Lemma providers_back p : providers_ok p -> providers_constraint_from_proto (convert_providers_constraint p) = p.
Proof.
  destruct p as [|p]; [done|]. intros Hp. unfold providers_constraint_from_proto, convert_providers_constraint.
  rewrite bool_decide_eq_false_2 by (by rewrite elements_empty_iff, leibniz_equiv_iff). by rewrite list_to_set_elements_L.
Qed.

Lemma ownership_back o : try_ownership_constraint_from_i32 (convert_ownership_constraint o) = Ok o.
Proof. unfold try_ownership_constraint_from_i32, convert_ownership_constraint. by rewrite of_to_i32. Qed.

Lemma ip_version_back c :
  try_option (fun v => ok_or (of_i32 v) "invalid IP protocol version") (to_i32 <$> constraint_option c)
  = Ok (constraint_option (c : Constraint IpVersion)).
Proof. apply try_option_back. destruct c; [done|]. simpl. by rewrite of_to_i32. Qed.

Lemma resolved_canonical c : constraint_ok (Forall canonical) c -> Forall canonical (resolve_from_constraint c None None).
Proof.
  unfold resolve_from_constraint, resolve. rewrite !app_nil_r.
  destruct c as [|l]; [intros _; apply allow_all_canonical|]. simpl. by case_bool_decide; [intros _; apply allow_all_canonical|].
Qed.

Lemma resolved_nonempty c : resolve_from_constraint c None None <> [].
Proof. unfold resolve_from_constraint, resolve. rewrite !app_nil_r. destruct c; [done|]. by case_bool_decide. Qed.

Lemma wireguard_back c :
  wireguard_constraints_ok c -> WireguardConstraints_try_from (from_WireguardConstraints c) = Ok (seen_wireguard c).
Proof.
  intros [Hc Hp]. unfold WireguardConstraints_try_from, from_WireguardConstraints. cbn [pw_ip_version pw_allowed_ips pw_use_multihop pw_entry_location pw_entry_providers pw_entry_ownership].
  rewrite ip_version_back. cbn [bind_result]. rewrite parse_networks_back by (by apply resolved_canonical). cbn [bind_result].
  rewrite ownership_back. cbn [bind_result]. rewrite location_or_any_back, providers_back, constraint_from_option by done.
  unfold to_constraint. by rewrite bool_decide_eq_false_2 by apply resolved_nonempty.
Qed.

Lemma ok_or_list {A} (f : string -> option A) (g : A -> string) m (l : list A) :
  Forall (fun a => f (g a) = Some a) l -> try_map (fun s => ok_or (f s) m) (map g l) = Ok l.
Proof. intros Hl. apply try_map_back. eapply Forall_impl; [exact Hl|]. simpl. by intros a ->. Qed.

Lemma ok_or_option {A} (f : string -> option A) (g : A -> string) m (x : option A) :
  option_ok (fun a => f (g a) = Some a) x -> try_option (fun s => ok_or (f s) m) (g <$> x) = Ok x.
Proof. intros Hx. apply try_option_back. eapply option_ok_mono; [|exact Hx]. simpl. by intros a ->. Qed.

Lemma connection_back c : connection_ok c -> ConnectionConfig_try_from (from_ConnectionConfig c) = Ok (seen_connection c).
Proof.
  intros (Hk & Hp & Ha & Hn & Hs & H4 & H6). unfold ConnectionConfig_try_from, bytes_to_privkey, bytes_to_pubkey. simpl.
  rewrite !wg_key_ok by done. simpl. rewrite parse_show_ipv4 by done. simpl.
  rewrite ok_or_option by (revert H6; apply option_ok_mono, parse_show_ipv6). simpl.
  rewrite parse_show_socket by done. simpl.
  rewrite ok_or_list by (eapply Forall_impl; [done|apply parse_show_ip]). simpl.
  rewrite ok_or_list by (eapply Forall_impl; [done|apply parse_show_network]). unfold seen_connection. by destruct (cc_tunnel c).
Qed.

Lemma relay_settings_back r :
  relay_settings_ok r -> RelaySettings_try_from (from_RelaySettings r) = Ok (seen_relay_settings r).
Proof.
  destruct r as [e|c]; intros Hr; unfold RelaySettings_try_from; simpl.
  - by rewrite connection_back.
  - destruct Hr as [Hp Hw]. rewrite ownership_back. simpl. rewrite wireguard_back by done. simpl.
    by rewrite location_or_any_back, providers_back.
Qed.

Lemma port_back s : port_settings_ok s -> PortSettings_try_from (from_PortSettings s) = s.
Proof.
  destruct s as [[|p]]; [done|]. unfold port_settings_ok, PortSettings_try_from. simpl. intros Hp. by rewrite as_u16_ok.
Qed.

Lemma obfuscation_back s :
  obfuscation_settings_ok s -> ObfuscationSettings_try_from (from_ObfuscationSettings s) = Ok s.
Proof.
  intros (H1 & H2 & H3 & H4). unfold ObfuscationSettings_try_from. simpl. rewrite of_to_i32. simpl.
  rewrite !port_back by done. by destruct s.
Qed.

Lemma override_back o : override_ok o -> RelayOverride_try_from (from_RelayOverride o) = Ok o.
Proof.
  intros [H4 H6]. unfold RelayOverride_try_from. simpl.
  rewrite ok_or_option by (revert H4; apply option_ok_mono, parse_show_ipv4). simpl.
  rewrite ok_or_option by (revert H6; apply option_ok_mono, parse_show_ipv6). by destruct o.
Qed.

Lemma custom_list_back l : custom_list_ok l -> CustomList_try_from (from_CustomList l) = Ok l.
Proof.
  intros Hl. unfold CustomList_try_from. simpl.
  rewrite try_map_back by (apply Forall_true, geographic_back). simpl. rewrite parse_show_list_id. simpl.
  rewrite btree_set_ordered by done. by destruct l.
Qed.

Lemma protocol_back t : try_transport_protocol_from_i32 (to_i32 t) = Ok t.
Proof. unfold try_transport_protocol_from_i32. by rewrite of_to_i32. Qed.

Lemma proxy_back p : proxy_ok p -> CustomProxy_try_from (from_CustomProxy p) = Ok p.
Proof.
  destruct p as [s|s|s]; simpl; unfold CustomProxy_try_from; simpl.
  - intros [[Hi Hp] Hc]. unfold Shadowsocks_try_from. simpl. rewrite parse_show_ip by done. simpl. rewrite Hc. simpl.
    rewrite as_u16_ok by done. by destruct s as [[] ? ?].
  - intros [[Hi Hp] Hl]. unfold Socks5Local_try_from. simpl. rewrite parse_show_ip by done. simpl. rewrite protocol_back. simpl.
    rewrite !as_u16_ok by done. by destruct s as [[[] ?] ?].
  - intros [[Hi Hp] Ha]. unfold Socks5Remote_try_from. simpl. rewrite parse_show_ip by done. simpl. rewrite as_u16_ok by done.
    destruct s as [[i n] [a|]]; simpl in *; [|done]. unfold SocksAuth_try_from. simpl. by rewrite Ha.
Qed.

Lemma access_method_back m : access_method_ok m -> AccessMethod_try_from (from_AccessMethod m) = Ok m.
Proof. destruct m as [[]|q]; try done. intros Hq. unfold AccessMethod_try_from. simpl in *. by rewrite proxy_back. Qed.

Lemma method_back m : method_ok m -> AccessMethodSetting_try_from (from_AccessMethodSetting m) = Ok m.
Proof.
  intros Hm. unfold AccessMethodSetting_try_from, MethodId_try_from. simpl. rewrite parse_show_method_id. simpl.
  rewrite access_method_back by done. by destruct m.
Qed.

Lemma access_settings_back s : access_settings_ok_ s -> AccessSettings_try_from (from_AccessSettings s) = Ok s.
Proof.
  unfold access_settings_ok_, AccessMethods.iter. rewrite !Forall_cons. intros (H1 & H2 & H3 & H4 & Hc).
  unfold AccessSettings_try_from. simpl. rewrite !method_back by done. simpl.
  rewrite try_map_back by (eapply Forall_impl; [done|apply method_back]). by destruct s.
Qed.

Lemma dns_back o : Forall ip_ok (custom_addresses o) -> DnsOptions_try_from (from_DnsOptions o) = Ok o.
Proof.
  intros Ha. unfold DnsOptions_try_from. simpl. rewrite of_to_i32. simpl.
  rewrite ok_or_list by (eapply Forall_impl; [done|apply parse_show_ip]). by destruct o.
Qed.

Lemma rotation_in_range i : rotation_ok i -> (0 <= as_duration i < 2 ^ 63 * 10 ^ 9)%Z.
Proof.
  unfold rotation_ok, RotationInterval_new.
  assert (H1 : (0 <= MIN_ROTATION_INTERVAL)%Z) by (by vm_compute). assert (H2 : (MAX_ROTATION_INTERVAL < 2 ^ 63 * 10 ^ 9)%Z) by (by vm_compute).
  destruct (Z.ltb_spec (as_duration i) MIN_ROTATION_INTERVAL); [done|].
  destruct (Z.ltb_spec MAX_ROTATION_INTERVAL (as_duration i)); [done|]. lia.
Qed.

Lemma tunnel_options_back o :
  tunnel_options_ok o -> exists p, from_TunnelOptions o = Some p /\ TunnelOptions_try_from p = Ok o.
Proof.
  intros (Hm & Hr & Ha). unfold from_TunnelOptions.
  assert (Hd : exists d, match wg_rotation_interval (Settings.wireguard o) with
                         | Some ivl => d ← duration_of_std (as_duration ivl); Some (Some d) | None => Some None end = Some d
                         /\ try_option RotationInterval_try_from d = Ok (wg_rotation_interval (Settings.wireguard o))).
  { destruct (wg_rotation_interval _) as [i|]; [|by exists None].
    destruct (duration_round_trip (as_duration i)) as (p & Hp & Hp'); [by apply rotation_in_range|]. exists (Some p). rewrite Hp.
    split; [done|]. simpl. unfold RotationInterval_try_from. rewrite Hp'. simpl. by rewrite Hr. }
  destruct Hd as (d & -> & Hd). simpl. eexists. split; [done|]. unfold TunnelOptions_try_from, QuantumResistantState_try_from. simpl.
  rewrite Hd. simpl. rewrite of_to_i32. simpl. rewrite dns_back by done. simpl.
  assert (Hm' : as_u16 <$> wg_mtu (Settings.wireguard o) = wg_mtu (Settings.wireguard o)).
  { destruct (wg_mtu _); [|done]. simpl in *. by rewrite as_u16_ok. }
  rewrite Hm'. destruct o as [[? ? [? []] ? ?] [] ?]; done.
Qed.
End roundtrip.

Lemma settings_back `{FL : FormatsLaws} s :
  settings_ok s -> exists p, from_Settings s = Some p /\ Settings_try_from p = Ok (seen_settings s).
Proof.
  intros (H1 & H2 & H3 & H4 & H5 & H6). unfold from_Settings. destruct (tunnel_options_back _ H5) as (o & Ho & Ho').
  rewrite Ho. simpl. eexists. split; [done|]. unfold Settings_try_from. simpl.
  rewrite relay_settings_back by done. simpl. rewrite Ho'. simpl.
  rewrite try_map_back by (eapply Forall_impl; [done|apply override_back]). simpl. rewrite obfuscation_back by done. simpl.
  unfold CustomListsSettings_try_from. simpl. rewrite try_map_back by (eapply Forall_impl; [done|apply custom_list_back]). simpl.
  by rewrite access_settings_back.
Qed.

(** * What is broadcast is what clients read *)
From S2P Require Import Version VersionProps VersionUpdate VersionRouter Daemon ProtoState.

#[global] Instance FeatureIndicator_enum : EnumLaws FeatureIndicator.
Proof. by intros []. Qed.
#[global] Instance ActionAfterDisconnect_enum : EnumLaws ActionAfterDisconnect.
Proof. by intros []. Qed.
#[global] Instance CauseKind_enum : EnumLaws CauseKind.
Proof. by intros []. Qed.
#[global] Instance AuthFailedReason_enum : EnumLaws AuthFailedReason.
Proof. by intros []. Qed.
#[global] Instance GenerationError_enum : EnumLaws ParameterGenerationError.
Proof. by intros [| | | | |[]]. Qed.
#[global] Instance PolicyError_enum : EnumLaws FirewallPolicyError.
Proof. by intros []. Qed.
#[global] Instance ObfuscationType_enum : EnumLaws ObfuscationType.
Proof. by intros []. Qed.
#[global] Instance DeviceStateKind_enum : EnumLaws DeviceStateKind.
Proof. by intros []. Qed.
#[global] Instance DeviceEventCause_enum : EnumLaws DeviceEventCause.
Proof. by intros []. Qed.

(** ** The values of the types *)
Definition endpoint_ok (e : Endpoint) : Prop := socket_ok (address e).
Definition info_ok (i : ObfuscationInfo) : Prop :=
  match i with
  | InfoSingle e => endpoint_ok (oe_endpoint e)
  | InfoMultiplexer direct l => option_ok endpoint_ok direct /\ Forall (fun e => endpoint_ok (oe_endpoint e)) l
  end.
Definition tunnel_endpoint_ok (e : TunnelEndpoint) : Prop :=
  endpoint_ok (te_endpoint e) /\ option_ok info_ok (te_obfuscation e) /\ option_ok endpoint_ok (NetTypes.entry_endpoint e).
Definition geo_ok (g : GeoIpLocation) : Prop := option_ok ipv4_ok (geo_ipv4 g) /\ option_ok ipv6_ok (geo_ipv6 g).
Definition state_ok (s : Daemon.TunnelState) : Prop :=
  match s with
  | Disconnected l _ => option_ok geo_ok l
  | Connecting e l f | Connected e l f => tunnel_endpoint_ok e /\ option_ok geo_ok l /\ NoDup f
  | Disconnecting _ | InError _ => True
  end.

Definition quic_ok (q : QuicData) : Prop := addr_in q <> [] /\ NoDup (addr_in q) /\ Forall ip_ok (addr_in q).
Definition relay_inner_ok (r : Relay) : Prop := ipv4_ok (ipv4_addr_in r) /\ option_ok ipv6_ok (ipv6_addr_in r).
Definition relay_ok (r : WireguardRelay) : Prop :=
  let d := endpoint_data r in
  key_ok (relay_public_key d) /\ option_ok quic_ok (relay_quic d)
  /\ NoDup (shadowsocks_extra_addr_in d) /\ Forall ip_ok (shadowsocks_extra_addr_in d) /\ relay_inner_ok (inner r).
Definition range_ok (r : port_range) : Prop := u16_ok r.1 /\ u16_ok r.2.
Definition endpoint_data_ok (d : EndpointData) : Prop :=
  Forall range_ok (port_ranges d) /\ ipv4_ok (ed_ipv4_gateway d) /\ ipv6_ok (ed_ipv6_gateway d)
  /\ Forall range_ok (shadowsocks_port_ranges d) /\ Forall u16_ok (udp2tcp_ports d).
Definition relay_list_ok (l : RelayList) : Prop :=
  Forall (fun c => Forall (fun c => Forall relay_ok (RelayTypes.relays c)) (RelayTypes.cities c)) (RelayTypes.countries l)
  /\ endpoint_data_ok (RelayTypes.wireguard l).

********

Copy all lines from the material that include "global".

• **TASK RESULT**:
#[global] Instance FeatureIndicator_enum : EnumLaws FeatureIndicator.
#[global] Instance ActionAfterDisconnect_enum : EnumLaws ActionAfterDisconnect.
#[global] Instance CauseKind_enum : EnumLaws CauseKind.
#[global] Instance AuthFailedReason_enum : EnumLaws AuthFailedReason.
#[global] Instance GenerationError_enum : EnumLaws ParameterGenerationError.
#[global] Instance PolicyError_enum : EnumLaws FirewallPolicyError.
#[global] Instance ObfuscationType_enum : EnumLaws ObfuscationType.
#[global] Instance DeviceStateKind_enum : EnumLaws DeviceStateKind.
#[global] Instance DeviceEventCause_enum : EnumLaws DeviceEventCause.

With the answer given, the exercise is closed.